(Dataset entries)
::::
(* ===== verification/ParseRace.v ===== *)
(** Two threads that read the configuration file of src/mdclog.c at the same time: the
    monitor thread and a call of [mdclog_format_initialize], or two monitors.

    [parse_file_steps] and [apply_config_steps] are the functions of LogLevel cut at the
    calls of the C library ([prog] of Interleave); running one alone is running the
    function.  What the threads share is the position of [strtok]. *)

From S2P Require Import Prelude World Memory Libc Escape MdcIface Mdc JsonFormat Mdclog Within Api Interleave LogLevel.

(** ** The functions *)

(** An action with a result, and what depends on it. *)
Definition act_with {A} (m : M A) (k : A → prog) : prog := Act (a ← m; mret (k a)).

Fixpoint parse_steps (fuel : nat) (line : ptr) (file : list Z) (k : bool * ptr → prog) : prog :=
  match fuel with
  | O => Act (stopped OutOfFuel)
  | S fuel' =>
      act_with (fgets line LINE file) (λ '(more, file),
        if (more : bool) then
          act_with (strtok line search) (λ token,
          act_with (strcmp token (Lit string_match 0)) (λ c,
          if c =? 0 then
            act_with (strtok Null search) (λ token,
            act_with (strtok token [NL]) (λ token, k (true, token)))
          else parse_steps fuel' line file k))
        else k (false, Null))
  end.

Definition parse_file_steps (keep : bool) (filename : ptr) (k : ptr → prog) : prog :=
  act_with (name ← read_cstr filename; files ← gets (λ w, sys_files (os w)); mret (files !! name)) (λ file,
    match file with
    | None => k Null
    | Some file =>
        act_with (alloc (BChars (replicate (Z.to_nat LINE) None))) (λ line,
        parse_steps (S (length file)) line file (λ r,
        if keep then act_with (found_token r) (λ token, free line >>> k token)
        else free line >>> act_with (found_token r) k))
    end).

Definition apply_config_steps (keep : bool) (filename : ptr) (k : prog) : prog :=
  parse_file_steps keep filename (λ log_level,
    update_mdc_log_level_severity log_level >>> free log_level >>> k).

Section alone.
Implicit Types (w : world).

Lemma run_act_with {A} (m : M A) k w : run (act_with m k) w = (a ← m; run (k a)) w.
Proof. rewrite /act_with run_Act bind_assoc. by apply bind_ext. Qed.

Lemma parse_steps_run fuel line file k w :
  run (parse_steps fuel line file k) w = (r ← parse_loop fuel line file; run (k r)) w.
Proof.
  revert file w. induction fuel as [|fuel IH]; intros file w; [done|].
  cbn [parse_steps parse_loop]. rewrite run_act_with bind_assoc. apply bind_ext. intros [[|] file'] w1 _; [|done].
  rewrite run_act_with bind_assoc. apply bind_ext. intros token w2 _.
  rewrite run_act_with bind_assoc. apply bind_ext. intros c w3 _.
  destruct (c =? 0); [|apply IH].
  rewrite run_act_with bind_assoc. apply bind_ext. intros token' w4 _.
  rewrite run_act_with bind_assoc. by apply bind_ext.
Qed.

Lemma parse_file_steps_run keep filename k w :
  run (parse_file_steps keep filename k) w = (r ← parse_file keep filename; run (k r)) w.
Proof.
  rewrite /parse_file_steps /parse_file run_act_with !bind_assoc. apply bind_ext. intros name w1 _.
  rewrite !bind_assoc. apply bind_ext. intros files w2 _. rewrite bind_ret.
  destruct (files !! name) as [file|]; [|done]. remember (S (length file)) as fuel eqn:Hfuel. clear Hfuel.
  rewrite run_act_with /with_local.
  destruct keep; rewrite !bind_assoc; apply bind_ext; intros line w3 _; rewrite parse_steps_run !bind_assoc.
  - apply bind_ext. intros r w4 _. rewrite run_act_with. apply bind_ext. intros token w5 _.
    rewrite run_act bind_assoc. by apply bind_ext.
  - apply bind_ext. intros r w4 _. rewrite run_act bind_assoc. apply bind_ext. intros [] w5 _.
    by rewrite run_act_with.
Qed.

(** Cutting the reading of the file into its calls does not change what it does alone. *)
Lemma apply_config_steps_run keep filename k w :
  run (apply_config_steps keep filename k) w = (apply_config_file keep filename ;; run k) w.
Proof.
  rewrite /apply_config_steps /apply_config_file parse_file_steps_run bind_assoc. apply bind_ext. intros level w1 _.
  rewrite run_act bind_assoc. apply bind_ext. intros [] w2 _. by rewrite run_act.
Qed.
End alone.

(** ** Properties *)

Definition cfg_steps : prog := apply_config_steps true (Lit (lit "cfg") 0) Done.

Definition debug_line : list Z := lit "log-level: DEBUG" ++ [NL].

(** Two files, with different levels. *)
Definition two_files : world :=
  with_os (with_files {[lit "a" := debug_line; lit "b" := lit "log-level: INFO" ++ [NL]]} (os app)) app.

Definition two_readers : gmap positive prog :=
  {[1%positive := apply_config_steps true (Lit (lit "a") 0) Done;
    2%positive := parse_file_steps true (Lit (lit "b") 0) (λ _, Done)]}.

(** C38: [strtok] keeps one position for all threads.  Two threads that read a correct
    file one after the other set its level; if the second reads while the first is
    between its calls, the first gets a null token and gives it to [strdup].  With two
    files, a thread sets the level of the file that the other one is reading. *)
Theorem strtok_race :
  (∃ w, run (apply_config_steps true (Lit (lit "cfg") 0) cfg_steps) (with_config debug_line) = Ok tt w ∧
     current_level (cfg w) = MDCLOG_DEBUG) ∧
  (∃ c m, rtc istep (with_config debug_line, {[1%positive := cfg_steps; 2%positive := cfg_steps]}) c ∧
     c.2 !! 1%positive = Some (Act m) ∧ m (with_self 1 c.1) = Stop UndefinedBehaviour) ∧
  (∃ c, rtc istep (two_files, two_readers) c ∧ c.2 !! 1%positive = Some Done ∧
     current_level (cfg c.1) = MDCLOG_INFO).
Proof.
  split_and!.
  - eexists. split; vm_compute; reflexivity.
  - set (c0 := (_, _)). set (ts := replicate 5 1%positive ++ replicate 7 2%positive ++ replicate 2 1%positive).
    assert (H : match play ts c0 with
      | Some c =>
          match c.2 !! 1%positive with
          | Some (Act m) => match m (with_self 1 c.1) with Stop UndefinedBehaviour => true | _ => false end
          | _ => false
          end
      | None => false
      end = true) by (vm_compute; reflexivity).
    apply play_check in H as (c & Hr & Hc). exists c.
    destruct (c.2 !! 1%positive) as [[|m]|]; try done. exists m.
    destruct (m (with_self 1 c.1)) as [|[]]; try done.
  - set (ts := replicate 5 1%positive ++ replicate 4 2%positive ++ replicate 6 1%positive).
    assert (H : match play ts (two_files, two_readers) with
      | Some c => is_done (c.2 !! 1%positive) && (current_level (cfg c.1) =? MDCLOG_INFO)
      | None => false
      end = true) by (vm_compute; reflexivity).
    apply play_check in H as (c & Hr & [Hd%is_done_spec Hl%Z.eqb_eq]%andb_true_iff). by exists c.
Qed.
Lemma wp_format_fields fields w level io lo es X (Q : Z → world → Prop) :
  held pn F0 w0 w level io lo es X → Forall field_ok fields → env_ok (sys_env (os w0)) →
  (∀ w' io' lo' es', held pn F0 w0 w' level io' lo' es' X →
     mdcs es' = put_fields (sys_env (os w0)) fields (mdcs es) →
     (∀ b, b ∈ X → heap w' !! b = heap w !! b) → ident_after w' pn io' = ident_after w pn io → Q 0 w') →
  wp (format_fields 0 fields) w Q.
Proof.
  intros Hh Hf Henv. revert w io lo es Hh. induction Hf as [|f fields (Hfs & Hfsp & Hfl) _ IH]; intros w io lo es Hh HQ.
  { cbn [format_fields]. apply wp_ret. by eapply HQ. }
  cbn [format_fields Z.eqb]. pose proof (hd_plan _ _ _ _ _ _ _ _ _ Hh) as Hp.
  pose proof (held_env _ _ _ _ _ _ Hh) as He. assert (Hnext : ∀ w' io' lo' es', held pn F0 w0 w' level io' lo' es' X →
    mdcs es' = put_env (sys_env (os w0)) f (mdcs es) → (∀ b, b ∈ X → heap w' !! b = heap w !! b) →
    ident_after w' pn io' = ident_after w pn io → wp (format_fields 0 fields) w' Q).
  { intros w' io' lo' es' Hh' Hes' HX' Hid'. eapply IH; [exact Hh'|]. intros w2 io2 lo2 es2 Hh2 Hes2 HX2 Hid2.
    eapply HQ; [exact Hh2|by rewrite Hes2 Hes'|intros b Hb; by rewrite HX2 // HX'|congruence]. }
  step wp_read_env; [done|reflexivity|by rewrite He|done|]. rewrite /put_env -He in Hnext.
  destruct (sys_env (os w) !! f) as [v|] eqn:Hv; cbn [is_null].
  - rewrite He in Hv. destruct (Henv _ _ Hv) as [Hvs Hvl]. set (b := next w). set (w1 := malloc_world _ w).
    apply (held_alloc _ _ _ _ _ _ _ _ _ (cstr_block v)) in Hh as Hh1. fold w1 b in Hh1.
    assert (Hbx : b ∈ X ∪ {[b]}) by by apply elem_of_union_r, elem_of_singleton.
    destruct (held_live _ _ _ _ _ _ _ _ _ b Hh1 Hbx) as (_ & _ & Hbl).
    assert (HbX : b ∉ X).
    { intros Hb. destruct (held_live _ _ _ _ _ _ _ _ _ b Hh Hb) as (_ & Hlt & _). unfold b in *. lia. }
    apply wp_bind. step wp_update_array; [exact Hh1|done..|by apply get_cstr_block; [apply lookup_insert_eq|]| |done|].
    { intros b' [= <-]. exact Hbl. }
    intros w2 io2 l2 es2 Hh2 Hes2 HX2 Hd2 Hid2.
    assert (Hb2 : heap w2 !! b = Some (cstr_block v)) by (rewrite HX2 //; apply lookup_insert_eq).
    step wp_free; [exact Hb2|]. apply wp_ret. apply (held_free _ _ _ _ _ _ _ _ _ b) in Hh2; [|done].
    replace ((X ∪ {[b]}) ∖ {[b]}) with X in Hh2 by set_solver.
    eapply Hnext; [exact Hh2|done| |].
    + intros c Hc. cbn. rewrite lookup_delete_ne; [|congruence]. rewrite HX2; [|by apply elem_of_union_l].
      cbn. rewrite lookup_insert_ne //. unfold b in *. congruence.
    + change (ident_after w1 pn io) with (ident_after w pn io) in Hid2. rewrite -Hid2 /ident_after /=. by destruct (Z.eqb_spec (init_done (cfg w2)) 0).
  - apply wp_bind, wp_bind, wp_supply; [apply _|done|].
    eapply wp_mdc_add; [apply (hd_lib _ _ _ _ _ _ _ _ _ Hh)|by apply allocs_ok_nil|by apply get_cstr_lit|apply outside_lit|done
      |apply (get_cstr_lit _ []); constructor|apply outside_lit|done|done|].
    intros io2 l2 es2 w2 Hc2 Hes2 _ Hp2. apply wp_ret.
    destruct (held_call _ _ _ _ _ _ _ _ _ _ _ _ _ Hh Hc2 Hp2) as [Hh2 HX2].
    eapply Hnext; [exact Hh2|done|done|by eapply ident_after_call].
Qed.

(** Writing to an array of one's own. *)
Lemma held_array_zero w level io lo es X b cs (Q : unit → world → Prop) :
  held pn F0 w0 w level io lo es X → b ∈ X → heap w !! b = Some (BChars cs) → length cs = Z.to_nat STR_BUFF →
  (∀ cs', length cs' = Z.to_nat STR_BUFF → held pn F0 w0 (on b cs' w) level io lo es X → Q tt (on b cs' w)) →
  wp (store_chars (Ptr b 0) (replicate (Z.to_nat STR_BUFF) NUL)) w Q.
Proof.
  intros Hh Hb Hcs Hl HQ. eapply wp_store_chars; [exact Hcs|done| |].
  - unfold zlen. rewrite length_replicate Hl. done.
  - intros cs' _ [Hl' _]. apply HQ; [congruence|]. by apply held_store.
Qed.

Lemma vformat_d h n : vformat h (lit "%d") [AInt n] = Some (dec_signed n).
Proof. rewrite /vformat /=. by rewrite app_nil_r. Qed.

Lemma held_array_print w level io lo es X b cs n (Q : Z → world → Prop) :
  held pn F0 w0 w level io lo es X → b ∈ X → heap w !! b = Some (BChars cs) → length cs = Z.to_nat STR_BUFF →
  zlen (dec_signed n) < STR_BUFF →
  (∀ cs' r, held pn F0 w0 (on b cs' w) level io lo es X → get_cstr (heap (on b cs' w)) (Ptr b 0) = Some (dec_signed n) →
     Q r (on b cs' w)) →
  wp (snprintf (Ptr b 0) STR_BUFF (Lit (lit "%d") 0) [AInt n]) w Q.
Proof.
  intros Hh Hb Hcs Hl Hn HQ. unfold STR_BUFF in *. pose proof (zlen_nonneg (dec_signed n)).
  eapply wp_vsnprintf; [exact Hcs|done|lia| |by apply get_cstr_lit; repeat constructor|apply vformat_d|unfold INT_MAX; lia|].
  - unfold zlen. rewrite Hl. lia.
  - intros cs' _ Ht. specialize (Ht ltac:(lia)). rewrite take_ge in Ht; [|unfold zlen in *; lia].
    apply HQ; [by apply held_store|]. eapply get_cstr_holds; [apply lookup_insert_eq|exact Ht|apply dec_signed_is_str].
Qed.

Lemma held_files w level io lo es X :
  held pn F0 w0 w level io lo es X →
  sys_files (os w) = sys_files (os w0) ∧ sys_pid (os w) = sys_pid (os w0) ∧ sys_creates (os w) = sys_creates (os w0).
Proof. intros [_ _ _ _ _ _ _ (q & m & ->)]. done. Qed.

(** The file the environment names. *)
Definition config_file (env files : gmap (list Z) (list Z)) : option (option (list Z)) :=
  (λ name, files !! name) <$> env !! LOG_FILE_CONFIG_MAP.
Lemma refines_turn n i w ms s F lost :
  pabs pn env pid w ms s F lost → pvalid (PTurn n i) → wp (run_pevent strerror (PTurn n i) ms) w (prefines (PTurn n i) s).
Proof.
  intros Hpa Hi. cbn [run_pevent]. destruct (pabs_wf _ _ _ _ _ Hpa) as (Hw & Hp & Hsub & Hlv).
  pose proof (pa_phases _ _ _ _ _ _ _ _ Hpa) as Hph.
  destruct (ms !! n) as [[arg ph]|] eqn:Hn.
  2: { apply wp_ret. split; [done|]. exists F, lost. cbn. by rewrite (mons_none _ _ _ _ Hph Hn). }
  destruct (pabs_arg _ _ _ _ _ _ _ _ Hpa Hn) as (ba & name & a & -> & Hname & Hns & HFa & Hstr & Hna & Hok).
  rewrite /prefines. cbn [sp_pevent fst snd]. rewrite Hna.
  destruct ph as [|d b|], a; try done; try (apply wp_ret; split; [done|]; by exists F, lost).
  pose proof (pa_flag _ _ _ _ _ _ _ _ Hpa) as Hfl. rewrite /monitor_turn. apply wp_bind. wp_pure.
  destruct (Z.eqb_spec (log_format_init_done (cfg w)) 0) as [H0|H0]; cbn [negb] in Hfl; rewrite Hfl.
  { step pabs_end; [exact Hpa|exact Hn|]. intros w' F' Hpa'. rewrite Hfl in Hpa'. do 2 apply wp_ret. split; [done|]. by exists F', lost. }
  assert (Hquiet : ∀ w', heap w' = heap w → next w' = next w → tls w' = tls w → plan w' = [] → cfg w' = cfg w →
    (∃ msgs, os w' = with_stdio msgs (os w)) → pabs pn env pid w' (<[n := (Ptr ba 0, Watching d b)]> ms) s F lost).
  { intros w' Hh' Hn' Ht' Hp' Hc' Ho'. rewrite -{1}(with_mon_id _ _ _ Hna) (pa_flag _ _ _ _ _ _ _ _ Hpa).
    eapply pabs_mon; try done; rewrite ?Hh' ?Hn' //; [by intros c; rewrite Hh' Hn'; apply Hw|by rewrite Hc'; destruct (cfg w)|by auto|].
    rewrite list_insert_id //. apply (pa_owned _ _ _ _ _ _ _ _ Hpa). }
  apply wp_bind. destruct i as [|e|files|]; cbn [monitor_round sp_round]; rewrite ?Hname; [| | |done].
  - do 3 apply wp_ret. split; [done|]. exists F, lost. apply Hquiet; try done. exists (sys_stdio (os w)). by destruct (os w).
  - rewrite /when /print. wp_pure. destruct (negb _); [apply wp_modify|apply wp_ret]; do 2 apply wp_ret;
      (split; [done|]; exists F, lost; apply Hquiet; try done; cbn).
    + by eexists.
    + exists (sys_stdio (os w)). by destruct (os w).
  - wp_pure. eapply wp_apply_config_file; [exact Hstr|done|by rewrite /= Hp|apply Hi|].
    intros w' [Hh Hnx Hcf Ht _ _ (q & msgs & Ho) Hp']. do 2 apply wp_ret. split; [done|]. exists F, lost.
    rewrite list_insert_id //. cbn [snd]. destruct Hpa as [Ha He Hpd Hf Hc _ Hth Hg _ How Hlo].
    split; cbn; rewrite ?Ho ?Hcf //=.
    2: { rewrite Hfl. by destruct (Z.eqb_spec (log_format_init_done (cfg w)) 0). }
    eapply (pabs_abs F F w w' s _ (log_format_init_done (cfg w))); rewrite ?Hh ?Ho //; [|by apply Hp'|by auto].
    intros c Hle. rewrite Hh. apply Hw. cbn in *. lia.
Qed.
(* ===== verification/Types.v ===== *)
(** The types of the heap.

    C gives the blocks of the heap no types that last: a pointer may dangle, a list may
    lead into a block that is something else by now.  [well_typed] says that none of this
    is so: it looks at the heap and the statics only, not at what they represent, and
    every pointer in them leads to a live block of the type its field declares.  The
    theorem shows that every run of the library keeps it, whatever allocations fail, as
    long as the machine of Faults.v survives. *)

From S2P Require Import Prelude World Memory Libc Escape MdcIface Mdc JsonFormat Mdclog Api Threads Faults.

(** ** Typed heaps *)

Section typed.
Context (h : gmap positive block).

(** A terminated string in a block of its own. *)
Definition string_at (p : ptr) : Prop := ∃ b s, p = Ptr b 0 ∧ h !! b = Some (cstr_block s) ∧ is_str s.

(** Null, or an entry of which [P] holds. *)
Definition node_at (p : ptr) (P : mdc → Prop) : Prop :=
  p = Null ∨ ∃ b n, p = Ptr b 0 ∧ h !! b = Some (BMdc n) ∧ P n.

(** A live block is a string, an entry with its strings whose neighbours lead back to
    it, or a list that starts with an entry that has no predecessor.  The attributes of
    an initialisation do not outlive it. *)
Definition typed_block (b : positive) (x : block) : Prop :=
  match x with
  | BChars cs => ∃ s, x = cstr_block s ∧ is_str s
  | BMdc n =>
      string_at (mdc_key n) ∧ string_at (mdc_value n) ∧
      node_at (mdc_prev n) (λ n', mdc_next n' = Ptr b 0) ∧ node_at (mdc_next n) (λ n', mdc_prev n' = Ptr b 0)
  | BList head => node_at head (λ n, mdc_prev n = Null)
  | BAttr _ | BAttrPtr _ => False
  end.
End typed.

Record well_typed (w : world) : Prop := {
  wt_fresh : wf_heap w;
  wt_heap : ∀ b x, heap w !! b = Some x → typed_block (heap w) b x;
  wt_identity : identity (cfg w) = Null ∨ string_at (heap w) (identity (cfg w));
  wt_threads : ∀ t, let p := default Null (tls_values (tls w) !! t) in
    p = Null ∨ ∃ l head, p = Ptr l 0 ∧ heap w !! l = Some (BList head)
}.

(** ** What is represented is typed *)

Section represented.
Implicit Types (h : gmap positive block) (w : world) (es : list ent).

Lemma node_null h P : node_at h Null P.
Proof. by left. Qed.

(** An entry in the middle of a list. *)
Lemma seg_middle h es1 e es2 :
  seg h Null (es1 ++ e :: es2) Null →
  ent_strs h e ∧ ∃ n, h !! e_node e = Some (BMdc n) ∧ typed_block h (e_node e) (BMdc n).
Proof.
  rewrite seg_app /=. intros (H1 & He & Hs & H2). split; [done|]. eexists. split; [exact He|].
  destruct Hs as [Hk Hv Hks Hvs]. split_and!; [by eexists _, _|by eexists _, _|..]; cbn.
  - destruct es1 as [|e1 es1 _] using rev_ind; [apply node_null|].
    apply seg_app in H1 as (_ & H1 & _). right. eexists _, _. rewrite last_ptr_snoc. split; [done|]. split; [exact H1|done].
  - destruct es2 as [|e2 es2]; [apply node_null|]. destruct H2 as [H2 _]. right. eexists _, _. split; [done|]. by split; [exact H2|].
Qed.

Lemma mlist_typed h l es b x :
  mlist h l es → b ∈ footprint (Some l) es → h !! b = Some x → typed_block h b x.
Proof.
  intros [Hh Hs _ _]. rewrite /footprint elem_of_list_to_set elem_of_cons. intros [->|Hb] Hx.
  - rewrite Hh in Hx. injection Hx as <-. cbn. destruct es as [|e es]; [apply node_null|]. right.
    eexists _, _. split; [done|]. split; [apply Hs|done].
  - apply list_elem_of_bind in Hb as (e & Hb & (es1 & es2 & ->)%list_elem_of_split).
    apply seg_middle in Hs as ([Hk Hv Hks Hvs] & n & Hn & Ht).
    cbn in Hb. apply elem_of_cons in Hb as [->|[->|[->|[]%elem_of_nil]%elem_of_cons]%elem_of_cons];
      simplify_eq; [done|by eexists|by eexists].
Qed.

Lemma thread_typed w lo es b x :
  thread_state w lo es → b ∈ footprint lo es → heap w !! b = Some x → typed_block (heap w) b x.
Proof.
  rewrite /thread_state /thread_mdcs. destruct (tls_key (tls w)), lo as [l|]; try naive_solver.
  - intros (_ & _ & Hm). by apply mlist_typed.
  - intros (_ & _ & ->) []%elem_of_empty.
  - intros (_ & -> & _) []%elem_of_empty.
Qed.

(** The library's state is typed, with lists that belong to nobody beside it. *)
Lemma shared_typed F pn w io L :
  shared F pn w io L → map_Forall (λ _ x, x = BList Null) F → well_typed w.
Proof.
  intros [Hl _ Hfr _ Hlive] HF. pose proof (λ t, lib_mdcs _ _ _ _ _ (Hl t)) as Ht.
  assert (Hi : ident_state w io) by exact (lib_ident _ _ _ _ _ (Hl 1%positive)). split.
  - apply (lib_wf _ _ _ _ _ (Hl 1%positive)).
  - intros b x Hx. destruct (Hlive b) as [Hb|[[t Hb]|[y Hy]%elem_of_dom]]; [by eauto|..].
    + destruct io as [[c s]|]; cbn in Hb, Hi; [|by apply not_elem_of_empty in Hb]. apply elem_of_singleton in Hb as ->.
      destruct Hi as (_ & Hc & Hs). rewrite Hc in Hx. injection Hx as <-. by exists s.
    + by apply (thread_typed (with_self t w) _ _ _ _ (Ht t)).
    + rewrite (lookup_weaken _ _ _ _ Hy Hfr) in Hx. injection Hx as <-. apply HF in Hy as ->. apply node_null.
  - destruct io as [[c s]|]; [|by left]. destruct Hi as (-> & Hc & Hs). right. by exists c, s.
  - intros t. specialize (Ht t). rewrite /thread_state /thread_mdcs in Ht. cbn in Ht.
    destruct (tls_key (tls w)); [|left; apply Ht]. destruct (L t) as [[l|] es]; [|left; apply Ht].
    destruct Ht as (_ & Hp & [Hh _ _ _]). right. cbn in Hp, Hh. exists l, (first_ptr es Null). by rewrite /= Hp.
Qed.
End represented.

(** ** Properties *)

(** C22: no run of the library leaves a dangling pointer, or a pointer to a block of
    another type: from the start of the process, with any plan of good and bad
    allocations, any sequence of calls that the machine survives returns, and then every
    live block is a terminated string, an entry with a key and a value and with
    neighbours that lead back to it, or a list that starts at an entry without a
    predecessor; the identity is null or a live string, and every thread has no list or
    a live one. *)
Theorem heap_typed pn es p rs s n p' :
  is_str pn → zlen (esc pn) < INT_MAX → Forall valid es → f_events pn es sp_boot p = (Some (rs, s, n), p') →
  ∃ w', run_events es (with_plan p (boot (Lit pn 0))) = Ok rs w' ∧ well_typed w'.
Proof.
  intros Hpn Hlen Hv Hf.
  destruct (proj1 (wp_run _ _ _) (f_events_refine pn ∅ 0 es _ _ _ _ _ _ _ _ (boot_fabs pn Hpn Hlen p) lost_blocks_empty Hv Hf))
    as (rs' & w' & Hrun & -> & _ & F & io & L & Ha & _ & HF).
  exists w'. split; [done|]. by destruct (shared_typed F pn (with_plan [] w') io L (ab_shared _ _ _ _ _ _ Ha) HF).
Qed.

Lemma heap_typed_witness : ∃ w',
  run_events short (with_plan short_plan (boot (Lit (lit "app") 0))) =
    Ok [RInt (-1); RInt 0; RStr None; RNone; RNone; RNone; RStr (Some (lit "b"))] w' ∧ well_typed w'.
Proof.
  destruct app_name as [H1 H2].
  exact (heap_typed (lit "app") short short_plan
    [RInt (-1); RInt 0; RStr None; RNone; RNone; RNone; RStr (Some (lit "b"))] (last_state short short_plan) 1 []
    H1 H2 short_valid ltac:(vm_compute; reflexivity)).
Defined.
::::
- _Task brief_:
State the number of lines in these entries that include the string "into". Provide nothing beyond that number.

- _Expected output_:
2